= Beginning of Section =

Lemma stream_write_nil st : stream_write [] st = (inr 0, st).
Proof. done. Qed.

(** The bytes [stream.write] leaves from the old position on. *)
Lemma stream_write_remaining bs st :
  bs ≠ [] →
  remaining (stream_seek (pos st) (snd (stream_write bs st)))
  = bs ++ drop (pos st + List.length bs) (buf st).
Proof.
  intros Hbs. destruct bs as [|b bs]; [done|].
  unfold remaining. cbn [stream_write snd stream_seek buf pos].
  rewrite (app_assoc (take _ _)). apply drop_app_length'.
  rewrite length_app, length_take, length_replicate. lia.
Qed.

(** Reading back what was just written. *)
Lemma stream_write_read_back bs st :
  stream_read (Z.of_nat (List.length bs))
              (stream_seek (pos st) (snd (stream_write bs st)))
  = (inr bs, snd (stream_write bs st)).
Proof.
  destruct bs as [|b bs].
  - rewrite stream_write_nil. cbn [snd]. rewrite stream_seek_pos.
    destruct st as [bf p]. unfold stream_read. cbn. by rewrite Nat.add_0_r.
  - pose proof (stream_write_remaining (b :: bs) st) as Hrem.
    unfold remaining in Hrem. unfold stream_read. rewrite Hrem by done.
    destruct (Z.ltb_spec (Z.of_nat (List.length (b :: bs))) 0) as [?|_]; [lia|].
    rewrite Nat2Z.id, take_app_length. done.
Qed.

(** A read returns the requested count, or what is left when that is
    less. *)
Lemma stream_read_length n st :
  0 <= n →
  ∃ got, stream_read n st = (inr got, mkStream (buf st) (pos st + List.length got))
         ∧ got = take (Z.to_nat n) (remaining st)
         ∧ List.length got = Nat.min (Z.to_nat n) (List.length (remaining st)).
Proof.
  intros Hn. eexists. unfold stream_read, remaining.
  destruct (Z.ltb_spec n 0) as [?|_]; [lia|].
  split_and!; [done..|]. apply length_take.
Qed.

(** ** Integers: round trip and short reads *)

Lemma Int8_read_num e : Int8_read e = num_read Code_b e.
Proof. done. Qed.
Lemma Int16_read_num e : Int16_read e = num_read Code_h e.
Proof. done. Qed.
Lemma Int32_read_num e : Int32_read e = num_read Code_i e.
Proof. done. Qed.
Lemma Int8_write_num v e : Int8_write v e = num_write Code_b v e.
Proof. done. Qed.
Lemma Int16_write_num v e : Int16_write v e = num_write Code_h v e.
Proof. done. Qed.
Lemma Int32_write_num v e : Int32_write v e = num_write Code_i v e.
Proof. done. Qed.

(** Writing an integer of the signed range writes [calcsize] bytes. *)
Lemma num_write_in_range c e z st :
  in_range c z →
  num_write c (VInt z) e st
  = (inr (calcsize e c),
     snd (stream_write (order e (le_bytes (Z.to_nat (calcsize e c)) z)) st)).
Proof.
  intros Hr. unfold num_write, bind, lift. rewrite pack_in_range by done.
  pose proof (pack_length e c (VInt z) _ (pack_in_range e c z Hr)) as Hlen.
  destruct (order e _) as [|b bs] eqn:Hbs.
  - destruct c; cbn in Hlen; lia.
  - cbn [stream_write snd]. by rewrite Hlen.
Qed.

(** Reading from exactly the bytes [pack] produced. *)
Lemma num_read_packed c e z bs st st' :
  pack e c (VInt z) = inr bs →
  stream_read (calcsize e c) st = (inr bs, st') →
  num_read c e st = (inr (VInt z), st').
Proof.
  intros Hp Hrd. unfold num_read, bind, lift, ret. rewrite Hrd.
  by rewrite (unpack_pack _ _ _ _ Hp).
Qed.
Lemma initiateValidationFlow_run (u s t : string) (args : list (string * JsValue))
    (w : World S) :
  MCPToolCallValidationHandler.initiateValidationFlow u s t args w =
  (Returned
     (u +:+ ":" +:+ s +:+ ":" +:+ t +:+ ":" +:+ numberToString (clock w (ticks w)),
      {| userId := u; serverName := s; toolName := t; toolArguments := args;
         state := Base64Url.encode (map (entropy w) (seq (drawn w) 32));
         timestamp := clock w (Datatypes.S (ticks w)) |}),
   mkWorld (clock w) (Datatypes.S (Datatypes.S (ticks w))) (entropy w) (drawn w + 32)%nat
           (manager w) (calls w) (res w)).
Proof. reflexivity. Qed.

End HandlerFacts.

(** ** The validation identifier and the metadata *)

Section Initiate.

Context {S : Type}.

(** C3: the validationId that [initiateValidationFlow] returns is exactly
    [userId:serverName:toolName:timestamp], where the timestamp is the
    clock's current reading in milliseconds written in decimal; it starts
    with [userId:]. *)
Theorem initiateValidationFlow_validationId_format
    (userId serverName toolName : string) (toolArguments : list (string * JsValue))
    (w : World S) :
  let now := clock w (ticks w) in
  let validationId :=
    userId +:+ ":" +:+ serverName +:+ ":" +:+ toolName +:+ ":" +:+ numberToString now in
  (exists flowMetadata w',
      MCPToolCallValidationHandler.initiateValidationFlow
        userId serverName toolName toolArguments w
      = (Returned (validationId, flowMetadata), w')) /\
  parseNumber (numberToString now) = Some now /\
  startsWith validationId (userId +:+ ":") = true.
Proof.
  intros now validationId. split; [|split].
  - rewrite initiateValidationFlow_run. eauto.
  - apply numberToString_parse.
  - subst validationId. rewrite <- append_assoc. apply startsWith_append.
Qed.
(** * The dual-agent orchestration core of checkmate, embedded in Rocq

    This development models the TypeScript sources of the daemon

    - [daemon/src/tools.ts]   (class [WorkspaceTools]: allow-list, patch guard,
                               patch application, command runner),
    - [shared/src/types.ts]   (the zod schemas of the agent messages),
    - [daemon/src/orchestrator.ts] (class [Orchestrator]: response parsing,
                               oscillation detector, sub-protocols and the
                               cycle state machine [runCycle])

    as Rocq functions, and states the properties of the specification about
    them.  Pure code is a Rocq function; code that touches the workspace, the
    language models or the event sink is a function in a small monad that
    threads the world and the object's fields and collects what the code
    does, in order.

    Conventions.
    - A JavaScript string is a [string]: the sequence of its code units,
      taken below 256.  Sizes and counters are [Z] or [nat].
    - What belongs to the JavaScript runtime or to a library and not to the
      repository ([path.normalize], [RegExp], [JSON.parse], [execa], the LLM
      back ends) is either modelled by a function that says so in its
      comment, or taken as a variable of the section that uses it. *)

From Stdlib Require Import ZArith QArith Ascii String List Bool Lia.
From stdpp Require Import gmap strings list.

Local Open Scope string_scope.
Local Open Scope stdpp_scope.
Local Open Scope list_scope.

(** ** Strings as JavaScript uses them *)

(** [s.split(sep)] for a one-character separator: never the empty array. *)
Fixpoint split (sep : ascii) (s : string) : list string :=
  match s with
  | EmptyString => [EmptyString]
  | String c s' =>
      if Ascii.eqb c sep then EmptyString :: split sep s'
      else match split sep s' with
           | [] => [String c EmptyString]
           | w :: ws => String c w :: ws
           end
  end.

(** [xs.join(sep)]. *)
Definition join (sep : string) (xs : list string) : string := String.concat sep xs.

(** [s.startsWith(p)]. *)
Definition startsWith (s p : string) : bool := String.prefix p s.

(** The characters of a string, and the tests [Array.prototype.some] and
    [every] over them. *)
Fixpoint chars (s : string) : list ascii :=
  match s with
  | EmptyString => []
  | String c s' => c :: chars s'
  end.

Definition newline : ascii := ascii_of_nat 10.
Definition carriage_return : ascii := ascii_of_nat 13.

(** The line terminators of ECMAScript that fit in one byte: the characters
    a [.] of a regular expression does not match. *)
Definition line_terminator (c : ascii) : bool :=
  Ascii.eqb c newline || Ascii.eqb c carriage_return.

(** ** Results of code that can throw *)

Inductive exn : Type :=
| SyntaxError_RegExp (source : string)
    (* [new RegExp(source)] rejects the pattern *)
| Unmodelled_RegExp (source : string)
    (* the pattern uses syntax outside the fragment of [RegExp] modelled
       below: the model does not say what the code does *)
| ProviderError (message : string).
    (* [LLMProvider.complete] rejected *)

Inductive throws (A : Type) : Type :=
| Ret (a : A)
| Raise (e : exn).
Arguments Ret {A} a.
Arguments Raise {A} e.

(** ** Regular expressions

    [isPathAllowed] builds a [RegExp] from each allow-list entry at run time,
    so the model needs the matcher itself.  The fragment modelled is: literal
    characters, [.], and the quantifiers [*], [+], [?] (greedy or lazy) on
    one character; the whole pattern between [^] and [$].  A pattern that
    contains one of [\ ^ $ ( ) [ ] { } |] is outside the fragment. *)

Inductive re : Type :=
| Void
| Eps
| Chr (c : ascii)
| Dot
| NotChr (c : ascii)       (* the class [[^c]] *)
| Alt (r1 r2 : re)
| Cat (r1 r2 : re)
| Star (r : re).

Fixpoint nullable (r : re) : bool :=
  match r with
  | Void => false
  | Eps => true
  | Chr _ => false
  | Dot => false
  | NotChr _ => false
  | Alt r1 r2 => nullable r1 || nullable r2
  | Cat r1 r2 => nullable r1 && nullable r2
  | Star _ => true
  end.

(** The derivative of a regular expression by a character. *)
Fixpoint deriv (c : ascii) (r : re) : re :=
  match r with
  | Void => Void
  | Eps => Void
  | Chr d => if Ascii.eqb c d then Eps else Void
  | Dot => if line_terminator c then Void else Eps
  | NotChr d => if Ascii.eqb c d then Void else Eps
  | Alt r1 r2 => Alt (deriv c r1) (deriv c r2)
  | Cat r1 r2 =>
      if nullable r1 then Alt (Cat (deriv c r1) r2) (deriv c r2)
      else Cat (deriv c r1) r2
  | Star r1 => Cat (deriv c r1) (Star r1)
  end.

= End of Section =

TRY IT:
What lines above contain the word "taken"? Return each such line.

WRITTEN SOLUTION:
      taken below 256.  Sizes and counters are [Z] or [nat].
      comment, or taken as a variable of the section that uses it. *)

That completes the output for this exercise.